You are viewing a plain text version of this content. The canonical link for it is here.
Posted to github@arrow.apache.org by GitBox <gi...@apache.org> on 2020/05/15 03:02:05 UTC

[GitHub] [arrow] rongma1997 opened a new pull request #7188: ARROW-8803: [Java] Row count should be set before loading buffers in VectorLoader

rongma1997 opened a new pull request #7188:
URL: https://github.com/apache/arrow/pull/7188


   In my use case, I need to read RecordBatch with **compressed** underlying buffers using Java's IPC API, and I'm finally blocked by the VectorLoader's "load" method. In this method,
   
       root.setRowCount(recordBatch.getLength());
   
   It not only set the rowCount for the root, but also set the valueCount for the vectors the root holds, **which have already been set once when load buffers**.
   
   It's not a bug... I know. But if I try to load some compressed buffers, I will get the following exceptions:
   
       java.lang.IndexOutOfBoundsException: index: 0, length: 512 (expected: range(0, 504))
       at io.netty.buffer.ArrowBuf.checkIndex(ArrowBuf.java:718)
       at io.netty.buffer.ArrowBuf.setBytes(ArrowBuf.java:965)
       at org.apache.arrow.vector.BaseFixedWidthVector.reAlloc(BaseFixedWidthVector.java:439)
       at org.apache.arrow.vector.BaseFixedWidthVector.setValueCount(BaseFixedWidthVector.java:708)
       at org.apache.arrow.vector.VectorSchemaRoot.setRowCount(VectorSchemaRoot.java:226)
       at org.apache.arrow.vector.VectorLoader.load(VectorLoader.java:61)
       at org.apache.arrow.vector.ipc.ArrowReader.loadRecordBatch(ArrowReader.java:205)
       at org.apache.arrow.vector.ipc.ArrowStreamReader.loadNextBatch(ArrowStreamReader.java:122)
   
   And I start to think that if it would be more make sense to call root.setRowCount before loadbuffers?
   In root.setRowCount it also calls each vector's setValueCount, which I think is unnecessary here since the vectors after calling loadbuffers are already formed.
   
   Another existing piece of code upstream is similar to this change. [JsonFileReader.java#L170-L178](https://github.com/apache/arrow/blob/ed1f771dccdde623ce85e212eccb2b573185c461/java/vector/src/main/java/org/apache/arrow/vector/ipc/JsonFileReader.java#L170-L178)


----------------------------------------------------------------
This is an automated message from the Apache Git Service.
To respond to the message, please log on to GitHub and use the
URL above to go to the specific comment.

For queries about this service, please contact Infrastructure at:
users@infra.apache.org



[GitHub] [arrow] rongma1997 commented on pull request #7188: ARROW-8803: [Java] Row count should be set before loading buffers in VectorLoader

Posted by GitBox <gi...@apache.org>.
rongma1997 commented on pull request #7188:
URL: https://github.com/apache/arrow/pull/7188#issuecomment-629023063


   > Thanks for the PR @rongma1997.
   > 
   > I'm not clear if the failure in ORC is caused by this change. could you try rebasing?
   > 
   > I'm also not sure how I feel about moving the setRowCount around without a complete implementation for compressed buffers (i.e.
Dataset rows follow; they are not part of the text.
Lemma queue_fix_spec q r :
  wfq q r -> exists r' q', queue_fix q = Some q' /\ wfq q' r' /\ elements q' = elements q /\
    heap q' r' (elements q') 1 /\ contents r' (elements q') ≡ₚ contents r (elements q).
Proof.
  intros Hw. pose proof Hw as [H1 H2 H3 H4 H5 H6]. unfold queue_fix. rewrite shiftr_1.
  destruct (for_up_rule (fun k q1 => exists r1, q1 = set_root q (Some r1) /\ length r1 = length r /\
      contents r1 (elements q) ≡ₚ contents r (elements q) /\
      heap q r1 (elements q) (elements q / 2 - k + 1))
    (Z.to_nat (elements q / 2)) 0 (fun k q => _downheap q ((elements q ≫ 1) - k)) q)
    as (q' & E & r' & -> & Hl & Hp & Hh).
  - exists r. split; [by destruct q; simpl in *; subst |]. split_and!; [done | done |].
    intros j Hj Hk. exfalso. Zlia.
  - intros k q1 Hk (r1 & -> & Hl & Hp & Hh). rewrite shiftr_1.
    change (elements (set_root q (Some r1))) with (elements q).
    destruct (downheap_spec (set_root q (Some r1)) r1 (elements q / 2 - k))
      with (k := elements q / 2 - k) as (r2 & E2 & Hl2 & Hh2 & Hp2);
      simpl; try done; try Zlia.
    + split; [Zlia | | intros; exfalso; Zlia | intros; exfalso; Zlia].
      intros j Hj Hkj Hne Hne2. apply Hh; lia.
    + rewrite E2. eexists. split; [done |]. exists r2. split_and!; [done | lia | | ].
      * simpl in Hp2. by rewrite Hp2.
      * simpl in Hh2. replace (elements q / 2 - (k + 1) + 1) with (elements q / 2 - k) by lia. done.
  - rewrite E. exists r'. eexists. split; [done |]. split; [split; simpl; try done; lia |].
    split; [done |]. split; [| done]. intros j Hj Hk. simpl in *. apply Hh; [done |]. Zlia.
Qed.

(** What the code relies on of [my_realloc]: [n] pointers, the common part kept. *)
Class realloc_ok (my_realloc : list Z -> Z -> option (list Z)) : Prop := {
  realloc_len : forall old n b, my_realloc old n = Some b -> Z.of_nat (length b) = n;
  realloc_keep : forall old n b k, my_realloc old n = Some b ->
    (k <= length old)%nat -> Z.of_nat k <= n -> take k b = take k old
}.

Lemma contents_take r n : contents r n = drop 1 (take (S (Z.to_nat n)) r).
Proof. unfold contents. destruct r; simpl; [by rewrite take_nil | done]. Qed.

Lemma at_take r s k j :
  take k r = take k s -> 0 <= j < Z.of_nat k -> at_ r j = at_ s j.
Proof.
  intros Ht Hj. unfold at_, load. rewrite !decide_True by lia.
  rewrite <- (lookup_take_lt r k) by lia. rewrite <- (lookup_take_lt s k) by lia. by rewrite Ht.
Qed.

Lemma resize_queue_spec my_realloc `{!realloc_ok my_realloc} q l max :
  repr q l -> elements q <= max < 2 ^ 30 - 1 ->
  exists err q', resize_queue my_realloc q max = (err, q') /\
    ((err = 1 /\ q' = q) \/ (err = 0 /\ repr q' l /\ max_elements q' = max /\
       elements q' = elements q /\ forall a b, qcmp q' a b = qcmp q a b)).
Proof.
  intros (r & [H1 H2 H3 H4 H5 H6] & Hh & Hp) Hm. unfold resize_queue, SIZEOF_PTR.
  case_bool_decide as Heq.
  - eexists 0, q. split; [done |]. right. split_and!; try done. by exists r.
  - rewrite (uwrap_small 32 (max + 1)), (uwrap_small 32 (_ * 4)) by lia.
    rewrite Z.div_mul by lia. rewrite H1. simpl.
    destruct (my_realloc r (max + 1)) as [nr |] eqn:Er; [| eexists 1, q; auto].
    rewrite bool_decide_false by lia. eexists 0, _. split; [done |]. right.
    split; [done |]. split; [| done].
    pose proof (realloc_len _ _ _ Er) as Hlen.
    assert (Ht : take (S (Z.to_nat (elements q))) nr = take (S (Z.to_nat (elements q))) r)
      by (apply (realloc_keep _ _ _ _ Er); lia).
    exists nr. split; [split; simpl; try done; lia |]. split.
    + intros j Hj Hk. simpl in Hj. rewrite !(at_take nr r _ _ Ht) by Zlia. apply Hh; [done | done].
    + simpl. rewrite <- Hp. rewrite !contents_take. by rewrite Ht.
Qed.

(** ** Properties *)

(** A queue for the witnesses: keys are the addresses themselves. *)
Definition ex_cmp (_ a b : Z) : Z := Z.sgn (a - b).

#[export] Instance ex_cmp_ok arg : compare_ok ex_cmp arg.
Proof. split; unfold ex_cmp; intros *; lia. Qed.

Definition ex_queue (at_top : Z) : QUEUE :=
  mk_QUEUE (Some [0; 1; 10; 2; 11; 12; 3; 4; 0]) 0 7 8 0 at_top ex_cmp 4.

Lemma ex_wfq : wfq (ex_queue 1) [0; 1; 10; 2; 11; 12; 3; 4; 0].
Proof. split; simpl; try lia; apply _ || done. Qed.

Lemma ex_heap : heap (ex_queue 1) [0; 1; 10; 2; 11; 12; 3; 4; 0] 7 1.
Proof.
  intros j Hj _. assert (j = 2 \/ j = 3 \/ j = 4 \/ j = 5 \/ j = 6 \/ j = 7) as Hc by lia.
  destruct_or! Hc; subst; vm_compute; discriminate.
Qed.

Lemma ex_repr : repr (ex_queue 1) [1; 10; 2; 11; 12; 3; 4].
Proof. exists [0; 1; 10; 2; 11; 12; 3; 4; 0]. split_and!; [exact ex_wfq | exact ex_heap | done]. Qed.

Definition ex_realloc (old : list Z) (n : Z) : option (list Z) :=
  if bool_decide (0 <= n <= 64)
  then Some (take (Z.to_nat n) (old ++ replicate (Z.to_nat n) 0)) else None.

#[export] Instance ex_realloc_ok : realloc_ok ex_realloc.
Proof.
  split; unfold ex_realloc; intros *; case_bool_decide; try done; intros [= <-].
  - rewrite length_take, length_app, length_replicate. lia.
  - intros Hn Hs. rewrite take_take. rewrite Nat.min_l by lia. by rewrite take_app_le by lia.
Qed.

(** C39 The optimised [_downheap] (down to a leaf, then back up) computes
    exactly the array of the older version, whenever the nodes below [idx] are
    in heap order; both terminate. *)
Theorem downheap_optimised_is_old q r idx :
  wfq q r -> 1 <= idx <= max_elements q ->
  (forall j, 2 <= j <= elements q -> idx < j / 2 -> le q (at_ r (j / 2)) (at_ r j)) ->
  _downheap q idx = _downheap_old q idx /\ exists q', _downheap q idx = Some q'.
Proof.
  intros [H1 H2 H3 H4 H5 H6] Hi Hb.
  assert (E : _downheap q idx = _downheap_old q idx) by (apply (downheap_is_old q r); try done; lia).
  split; [done |].
  destruct (downheap_spec q r idx H5 H6 ltac:(lia) H1 ltac:(lia) ltac:(lia) idx) as (r' & E' & _);
    [lia | | by eexists].
  split; [lia | | intros; exfalso; Zlia | intros; exfalso; Zlia].
  intros j Hj Hk _ Hne. apply Hb; lia.
Qed.

Lemma downheap_optimised_is_old_witness :
  _downheap (ex_queue 1) 1 = _downheap_old (ex_queue 1) 1 /\
  exists q', _downheap (ex_queue 1) 1 = Some q'.
Proof.
  apply (downheap_optimised_is_old (ex_queue 1) [0; 1; 10; 2; 11; 12; 3; 4; 0] 1);
    [exact ex_wfq | simpl; lia | intros j Hj _; apply ex_heap; simpl in Hj; [lia | Zlia]].
Defined.

(** [queue_insert_safe] on every branch: with room it inserts and the queue
    holds the new element besides the old ones, in heap order; a full queue
    without [auto_extent] returns 2, one that cannot grow returns 1, both
    unchanged; otherwise it grows by [auto_extent] and inserts. *)
Theorem queue_insert_safe_cases my_realloc (Hal : realloc_ok my_realloc) q l e :
  repr q l -> 0 <= auto_extent q -> max_elements q + auto_extent q < 2 ^ 30 - 1 ->
  exists err q', queue_insert_safe my_realloc q e = Some (err, q') /\
    ((err = 0 /\ repr q' (e :: l) /\ (elements q < max_elements q \/ 0 < auto_extent q)) \/
     (err = 1 /\ q' = q /\ elements q = max_elements q /\ 0 < auto_extent q) \/
     (err = 2 /\ q' = q /\ elements q = max_elements q /\ auto_extent q = 0)).
Proof.
  intros R Ha Hov. unfold queue_insert_safe, queue_is_full.
  assert (Hb : elements q <= max_elements q) by (destruct R as (r & [? ? ? ? ? ?] & _); lia).
  case_bool_decide as Hf.
  - case_bool_decide as Hz; [eexists 2, q; split; [done |]; by do 2 right |].
    rewrite uwrap_small by (destruct R as (r & [? ? ? ? ? ?] & _); lia).
    destruct (resize_queue_spec my_realloc q l (max_elements q + auto_extent q))
      as (err & q1 & -> & [[-> ->] | (-> & R1 & Hm & He & _)]); [done | lia | |]; simpl.
    + eexists 1, q. split; [done |]. right. left. split_and!; try done. lia.
    + destruct (queue_insert_spec q1 l e R1) as (q2 & -> & R2 & _); [lia |]. simpl.
      eexists 0, q2. split; [done |]. left. split_and!; [done | done | right; lia].
  - destruct (queue_insert_spec q l e R) as (q2 & -> & R2 & _); [lia |]. simpl.
    eexists 0, q2. split; [done |]. left. split_and!; [done | done | left; lia].
Qed.

Lemma queue_insert_safe_cases_witness :
  exists err q', queue_insert_safe ex_realloc (ex_queue 1) 5 = Some (err, q') /\
    ((err = 0 /\ repr q' (5 :: [1; 10; 2; 11; 12; 3; 4]) /\ (7 < 8 \/ 0 < 4)) \/
     (err = 1 /\ q' = ex_queue 1 /\ 7 = 8 /\ 0 < 4) \/
     (err = 2 /\ q' = ex_queue 1 /\ 7 = 8 /\ 4 = 0)).
Proof.
  apply (queue_insert_safe_cases ex_realloc ex_realloc_ok (ex_queue 1));
    [exact ex_repr | simpl; lia | simpl; lia].
Defined.

(** Taking the top: on a queue that is not empty [queue_remove(queue, 0)]
    returns the element of [queue_top], it may stay above every element of the
    queue, and the queue that is left holds the other elements in heap order. *)
Theorem queue_remove_top q l :
  repr q l -> 0 < elements q ->
  exists x q' l', queue_remove q 0 = Some (x, q') /\ queue_top q = Some x /\
    l ≡ₚ x :: l' /\ repr q' l' /\ elements q' = elements q - 1 /\
    forall y, y ∈ l -> le q x y.
Proof.
  intros (r & Hw & Hh & Hp) Hn. pose proof Hw as [H1 H2 H3 H4 H5 H6].
  destruct (queue_remove_spec q r 0 Hw Hh) as (r' & q' & E & Hw' & He & _ & Hc & Hheap); [lia |].
  exists (at_ r 1), q', (contents r' (elements q')).
  split_and!; [done | unfold queue_top; rewrite H1; cbn; apply load_at; lia | | | done |].
  - rewrite <- Hp. by rewrite <- Hc.
  - exists r'. split_and!; [done | by apply Hheap; left | done].
  - intros y Hy. rewrite <- Hp in Hy. apply list_elem_of_lookup in Hy as [i Hi].
    pose proof (lookup_lt_Some _ _ _ Hi) as Hlt. unfold contents in Hlt.
    rewrite length_take, length_drop in Hlt.
    replace i with (Z.to_nat (Z.of_nat i + 1) - 1)%nat in Hi by lia.
    rewrite contents_lookup in Hi by lia. injection Hi as <-.
    apply (heap_top q r (elements q)); [done | done | done | lia].
Qed.

Lemma queue_remove_top_witness :
  exists x q' l', queue_remove (ex_queue 1) 0 = Some (x, q') /\ queue_top (ex_queue 1) = Some x /\
    [1; 10; 2; 11; 12; 3; 4] ≡ₚ x :: l' /\ repr q' l' /\ elements q' = 6 /\
    forall y, y ∈ [1; 10; 2; 11; 12; 3; 4] -> le (ex_queue 1) x y.
Proof. apply (queue_remove_top (ex_queue 1)); [exact ex_repr | simpl; lia]. Defined.

(** Removing any element: [queue_remove(queue, idx)] returns the element at
    [idx] and leaves exactly the others; the heap order is kept for the top and
    whenever the last element may stay below the parent of [idx]. *)
Theorem queue_remove_any q r idx :
  wfq q r -> heap q r (elements q) 1 -> 0 <= idx < elements q ->
  exists x r' q', queue_remove q idx = Some (x, q') /\ queue_element q idx = Some x /\
    wfq q' r' /\ elements q' = elements q - 1 /\
    x :: contents r' (elements q') ≡ₚ contents r (elements q) /\
    (idx = 0 \/ le q (at_ r ((idx + 1) / 2)) (at_ r (elements q)) -> heap q' r' (elements q') 1).
Proof.
  intros Hw Hh Hi. pose proof Hw as [H1 H2 H3 H4 H5 H6].
  destruct (queue_remove_spec q r idx Hw Hh Hi) as (r' & q' & E & Hw' & He & _ & Hc & Hheap).
  exists (at_ r (idx + 1)), r', q'. split_and!; try done.
  unfold queue_element. rewrite H1. cbn. apply load_at. lia.
Qed.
I don't know if something else will need to change). At least a unit test showing why this is needed would be worthwhile.
   
   Thanks for the comment!
   I tried rebasing first but it looks like those errors are not caused by this PR?


----------------------------------------------------------------
This is an automated message from the Apache Git Service.
To respond to the message, please log on to GitHub and use the
URL above to go to the specific comment.

For queries about this service, please contact Infrastructure at:
users@infra.apache.org



[GitHub] [arrow] emkornfield commented on pull request #7188: ARROW-8803: [Java] Row count should be set before loading buffers in VectorLoader

Posted by GitBox <gi...@apache.org>.
emkornfield commented on pull request #7188:
URL: https://github.com/apache/arrow/pull/7188#issuecomment-629032828


   No it looks like a broke some things merging PRs


----------------------------------------------------------------
This is an automated message from the Apache Git Service.
To respond to the message, please log on to GitHub and use the
URL above to go to the specific comment.

For queries about this service, please contact Infrastructure at:
users@infra.apache.org



[GitHub] [arrow] github-actions[bot] commented on pull request #7188: ARROW-8803: [Java] Row count should be set before loading buffers in VectorLoader

Posted by GitBox <gi...@apache.org>.
github-actions[bot] commented on pull request #7188:
URL: https://github.com/apache/arrow/pull/7188#issuecomment-628999094


   https://issues.apache.org/jira/browse/ARROW-8803


----------------------------------------------------------------
This is an automated message from the Apache Git Service.
To respond to the message, please log on to GitHub and use the
URL above to go to the specific comment.

For queries about this service, please contact Infrastructure at:
users@infra.apache.org



[GitHub] [arrow] rongma1997 commented on pull request #7188: ARROW-8803: [Java] Row count should be set before loading buffers in VectorLoader

Posted by GitBox <gi...@apache.org>.
rongma1997 commented on pull request #7188:
URL: https://github.com/apache/arrow/pull/7188#issuecomment-629175106


   Close this based on the discussions in jira.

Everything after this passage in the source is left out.